Liebe Geschwister,
wer Kinder hat, kennt das Phänomen, man sagt etwas mehrmals, aber nichts tut sich. Nach der dritten Aufforderung, die Zähne zu putzen, wird sich langsam in Richtung Badezimmer bewegt. Obwohl schon mehrfach gesagt wurde, dass das Zimmer aufgeräumt werden soll, ist es immer noch ein Schlachtfeld aus Playmobil-Rittern und Lego-Sturmtruppen. Über Händewaschen reden wir erst gar nicht. Wenn man dagegen ganz leise flüstert: „Kinder, ihr dürft jetzt Fernsehen gucken“, sind sie sofort zur Stelle, ganz egal wie weit entfernt sie im Haus waren oder welcher Krach gerade in der Umgebung ist.
Das Stichwort dazu lautet: selektive Wahrnehmung.
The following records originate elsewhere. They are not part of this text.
(** ** The HTTP client *)

Record response := { rs_status : Z; rs_headers : gmap string (list string); rs_body : result string }.
(** net/http: the request goes out, something answers it. *)
Class HttpClient (P : Type) := { http_Do : request -> H P response }.
Definition new_request (m : http_method) (url body : string) : request :=
  {| rq_method := m; rq_path := url; rq_route := ""; rq_ip := ""; rq_scheme := ""; rq_host := ""; rq_headers := ∅; rq_cookies := ∅;
     rq_params := ∅; rq_query := ∅; rq_form := ∅; rq_body := Ok body; rq_csrf := None |}.

Section Client.
Context {P : Type} `{HttpClient P}.
(** [None]: an answer without content, which leaves the result as it was. *)
Definition reqJsonWithHeaders {A} (decode : string -> result A) (s : Session) (req : request) : H P (gmap string (list string) * option A) :=
  resp ← http_Do (RoundTrip (Client s) req);
  if rs_status resp =? 200 then
    v ← lift (body ← rs_body resp; decode body); mret (rs_headers resp, Some v)
  else if rs_status resp =? 204 then mret (rs_headers resp, None)
  else fail (ErrMsg ("unexpected status code: HTTP_" +:+ Itoa (rs_status resp) +:+ ": " +:+
                     match rs_body resp with Ok body => body | Err _ => "" end)).
Definition getJsonWithHeaders {A} `{JSON A} (s : Session) (resource : string) : H P (gmap string (list string) * option A) :=
  reqJsonWithHeaders json_Unmarshal s (new_request GET (session_BaseUrl s +:+ resource) "").
Definition getJson {A} `{JSON A} (s : Session) (resource : string) : H P (option A) :=
  r ← getJsonWithHeaders s resource; mret r.2.
(** The result of the answer is skipped; [ctx] is the request being handled. *)
Definition putJson {A} `{JSON A} (ctx : request) (s : Session) (resource : string) (data : A) : H P unit :=
  reqJsonWithHeaders (λ _, Ok tt) s
    (PassCsrfCookie ctx (set_header "content-type" "application/json"
       (new_request PUT (session_BaseUrl s +:+ resource) (json_Marshal data +:+ str1 (byte 10)))));;
  mret tt.
End Client.

(** ** Pages *)

Record navItem := { ni_Title : string; Href : string; Selected : bool }.
Record Base := {
  pg_User : option User; pg_Title : string; BrandName : string; LogoPath : string; NavItems : list navItem; CsrfToken : string; pg_Version : string
}.
Definition genNavItems (selected : string) : list navItem :=
  (λ i : string * string * string, {| ni_Title := i.1.1; Href := i.1.2; Selected := String.eqb selected i.2 |}) <$>
    [(devicesLabel, "/devices", "devices"); ("Configs", "/configs", "configs"); (updatesLabel, "/updates", "updates");
     (usersLabel, "/users", "users"); ("PKI", "/pki", "pki")].
Definition base_page (branding : Branding) (version : string) (session : option Session) (r : request) (title selected : string) : Base :=
  {| pg_User := session_User <$> session; pg_Title := title; BrandName := br_Title branding;
     LogoPath := if String.eqb (Logo branding) "" then "" else "/branding/" +:+ Logo branding;
     NavItems := match session with Some _ => genNavItems selected | None => [] end;
     CsrfToken := default "" (c_Cookie r CsrfCookieName); pg_Version := version |}.

(** ** Request bodies *)

Record scopesRequest := { sr_Scopes : list string }.
Record TokenRequest := { tk_Description : string; tkr_Scopes : list string; tk_Expires : string }.
Record TokenUpdateRequest := { tu_Description : string; tu_Scopes : list string }.
Record configPatch := { cp_Reason : string; FileName : string; cp_OnChanged : string; Encrypted : bool; cp_Value : string }.
Record configDelete := { cd_FileName : string; cd_Reason : string }.
Record appState := { ap_States : list AppsStates }.

(** embed.FS and os.Stat of the favicon. *)
Record handlers := {
  h_storage : Storage; h_provider_name : string; styleEtag : string; h_branding : Branding; brandingDir : string;
  h_version : string; favicon_svg : option string
}.
(* ===== verification/WebSpec.v ===== *)
(** What the pages of the operators promise: the page numbers agree with the
    links that the API prints, what a request to the web interface can change and
    what it takes, and what the pages compute. *)
From stdpp Require Import fin_maps.
From S2P Require Import Prelude GoStrings Bytes GoPath Schema World BaseFs Crypto Encoding Models Tar Configs Updates FsHandles Tuf TufFs ApiStorage ApiUpdate Http Scopes Users UserOps Auth AuthLocal UiApi ReadOnly Gateway WebPages Web.

(** ** Pages of devices: the header the API prints is read back *)

Section Pages.
Notation dq := (byte 34).

Fixpoint str_last (s : string) : option ascii :=
  match s with "" => None | String c "" => Some c | String _ s' => str_last s' end.
Lemma str_last_app a p : p <> "" -> str_last (a +:+ p) = str_last p.
Proof.
  intros Hp. induction a as [|c a IH]; [done|]. change (String c a +:+ p) with (String c (a +:+ p)). cbn [str_last].
  rewrite IH. destruct (a +:+ p) eqn:E; [|done]. destruct a; [done|discriminate E].
Qed.
(** A text between an opening angle and a closing quote has nothing to trim. *)
Lemma trim_right_quote fuel a : trim_right fuel (a +:+ str1 dq) = a +:+ str1 dq.
Proof.
  destruct fuel as [|f]; [done|]. cbn [trim_right].
  assert (List.find (HasSuffix (a +:+ str1 dq)) space_seqs = None) as ->; [|done].
  assert (forallb (λ p, negb (String.eqb p "") && negb (bool_decide (str_last p = Some dq))) space_seqs = true) as Hall by (vm_compute; reflexivity).
  destruct (List.find _ _) as [p|] eqn:Ef; [exfalso|done]. apply find_some in Ef as [Hin [b Hs]%HasSuffix_spec].
  rewrite forallb_forall in Hall. apply Hall, andb_true_iff in Hin as [H1 H2].
  apply negb_true_iff in H1, H2. apply String.eqb_neq in H1. apply bool_decide_eq_false in H2. apply H2.
  rewrite <-(str_last_app b p H1), <-Hs. by apply str_last_app.
Qed.
Lemma trim_left_angle fuel s : trim_left fuel (String "<" s) = String "<" s.
Proof. by destruct fuel. Qed.
Lemma TrimSpace_link a : TrimSpace (String "<" (a +:+ str1 dq)) = String "<" (a +:+ str1 dq).
Proof.
  unfold TrimSpace. rewrite trim_left_angle. apply (trim_right_quote _ (String "<" a)).
Qed.
Lemma TrimSpace_space_link a : TrimSpace (" " +:+ String "<" (a +:+ str1 dq)) = String "<" (a +:+ str1 dq).
Proof.
  unfold TrimSpace. change (" " +:+ ?x) with (String " " x).
  change (trim_left (String.length (String " " (String "<" (a +:+ str1 dq)))) (String " " (String "<" (a +:+ str1 dq))))
    with (trim_left (S (String.length (a +:+ str1 dq))) (String "<" (a +:+ str1 dq))).
  rewrite trim_left_angle. apply (trim_right_quote _ (String "<" a)).
Qed.

(** One link of the header, and the search for its relation. *)
Definition link_text (url rel : string) : string := "<" +:+ url +:+ ">; rel=" +:+ q rel.
Lemma link_text_shape url rel : link_text url rel = String "<" ((url +:+ ">; rel=" +:+ str1 dq +:+ rel) +:+ str1 dq).
Proof. unfold link_text, q. by rewrite <-!str_app_assoc. Qed.
Fixpoint quotes (s : string) : nat :=
  match s with "" => O | String c s' => ((if Ascii.eqb c dq then 1 else 0) + quotes s')%nat end.
Lemma quotes_app a b : quotes (a +:+ b) = (quotes a + quotes b)%nat.
Proof. induction a as [|c a IH]; [done|]. change (String c a +:+ b) with (String c (a +:+ b)). cbn [quotes]. rewrite IH. lia. Qed.
Lemma quotes_none s : quotes s = O ↔ no_char dq s = true.
Proof.
  unfold no_char. induction s as [|c s IH]; [done|]. cbn [quotes str_all]. rewrite andb_true_iff, <-IH.
  destruct (Ascii.eqb c dq); cbn [negb]; split; [lia|by intros []|by split|by intros []].
Qed.
Lemma Contains_rel A x y :
  no_char dq A = true -> no_char dq x = true -> no_char dq y = true -> HasSuffix A "rel=" = true ->
  Contains (A +:+ str1 dq +:+ x +:+ str1 dq) ("rel=" +:+ str1 dq +:+ y +:+ str1 dq) = String.eqb x y.
Proof.
  intros HA Hx Hy [A0 ->]%HasSuffix_spec. apply eq_true_iff_eq. rewrite Contains_spec, String.eqb_eq. split.
  2: { intros ->. exists A0, "". by rewrite !str_app_assoc, str_app_nil_r. }
  intros (a & b & E).
  assert (∀ s t, no_char dq s = true -> Cut (s +:+ str1 dq +:+ t) dq = Some (s, t)) as Hcut by (intros s t; apply Cut_app).
  assert (no_char dq a = true) as Ha.
  { apply quotes_none. apply (f_equal quotes) in E. rewrite !quotes_app in E. apply quotes_none in HA, Hx, Hy.
    rewrite quotes_app in HA. change (quotes "rel=") with O in *. change (quotes (str1 dq)) with 1%nat in E. lia. }
  pose proof (f_equal (λ s, Cut s dq) E) as E1. cbv beta in E1. rewrite Hcut in E1 by done.
  rewrite !str_app_assoc in E1. rewrite <-(str_app_assoc a "rel=") in E1.
  rewrite Hcut in E1 by by rewrite no_char_app, Ha. injection E1 as _ E1.
  pose proof (f_equal (λ s, Cut s dq) E1) as E2. cbv beta in E2.
  rewrite <-(str_app_nil_r (str1 dq)) in E2 at 1. rewrite !Hcut in E2 by done. by injection E2.
Qed.

(** The parts of the header. *)
Lemma Split_Join_space x l :
  Forall (λ y, no_char "," y = true) (x :: l) -> Split (Join (x :: l) ", ") "," = x :: map (λ y, " " +:+ y) l.
Proof.
  revert x. induction l as [|y l IH]; intros x [Hx Hl]%Forall_cons; [by apply Split_no_char|].
  change (Join (x :: y :: l) ", ") with (x +:+ String "," (String " " (Join (y :: l) ", "))).
  rewrite Split_app by done. cbn [Split Ascii.eqb Bool.eqb]. rewrite IH by done. done.
Qed.
Lemma Index_char_app a b c : no_char c a = true -> Index_char (a +:+ String c b) c = Some (String.length a).
Proof.
  unfold no_char. induction a as [|x a IH]; intros Ha.
  - change ("" +:+ String c b) with (String c b). cbn [Index_char]. by rewrite Ascii.eqb_refl.
  - change (String x a +:+ String c b) with (String x (a +:+ String c b)). cbn [Index_char]. cbn [str_all] in Ha.
    apply andb_true_iff in Ha as [Hx Ha]. apply negb_true_iff in Hx. by rewrite Hx, IH.
Qed.
Lemma Itoa_no_char c n : negb (is_hexdigit c) && negb (Ascii.eqb c "-") = true -> no_char c (Itoa n) = true.
Proof. apply format_int_no_char. lia. Qed.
Wir Menschen sind unterschiedlich aufmerksam und habe eine unterschiedliche Wahrnehmung, je nachdem, was für Bedürfnisse wir haben oder welche Erfahrungen wir gemacht haben. Da sind wir Erwachsenen nicht anders als Kinder. Wer hungrig ist, sieht auf einmal überall Restaurants und Imbissbuden, wer satt ist, fährt daran vorbei, ohne sie besonders wahrzunehmen. Wer einen Brief abschicken möchte und einen Briefkasten sucht, sieht auf einmal Briefkästen, die er noch nie zuvor wahrgenommen hat. Mitunter ist dieses psychologische Phänomen von Vorteil, mitunter aber auch nicht.
Wer im Leben viele schlechte Erfahrungen gemacht und sich eine negative Weltsicht angeeignet hat, sieht auch mehr Schlechtes als jemand, der eine positivere Einstellung zum Leben hat. Wir eine negative Sichtweise auf einen Menschen hat entdeckt auch mehr Negatives als Positives. Wir sind leider nicht immer so objektiv, wie wir uns das denken.
Mir kommen diese Gedanken, weil wir am Sonntag Pfingsten feiern. Wir feiern, dass Gott im Menschen wohnen möchte. Der Geist Gottes kann viel im Leben eines Menschen bewirken, unter anderem ein neues Denken. Paulus schreibt im Epheserbrief 4,23: „Lasst einen neuen Geist euer Denken bestimmen.“ Ich glaube, das ist eine oft unterschätzte Eigenschaft des Heiligen Geistes. Er gibt uns den Impuls, auch mal außerhalb unserer gewohnten Bahnen zu denken, die Welt und unsere Mitmenschen auch mal anders wahrzunehmen.
Der Geist Gottes hilft uns, unsere selektive Wahrnehmung zu durchbrechen. Wie kann das aussehen? Vielleicht hat ein Mensch viel mehr positive Eigenschaften, als ich im bisher zugetraut hätte. Vielleicht bin ich in manchen Lebensbereichen viel talentierter und kann mehr erreichen, als ich bisher dachte. Vielleicht ist ein Streit doch nicht so festgefahren und es gibt doch noch die Möglichkeit zur Versöhnung. Vielleicht ist der hoffnungslose Fall doch nicht so hoffnungslos. Lass Gottes Geist dein Denken bestimmen. Und wenn da ein neuer, überraschender Gedanke in deinem Kopf ist, dann lass dich mal darauf ein, er könnte von Gottes Geist kommen.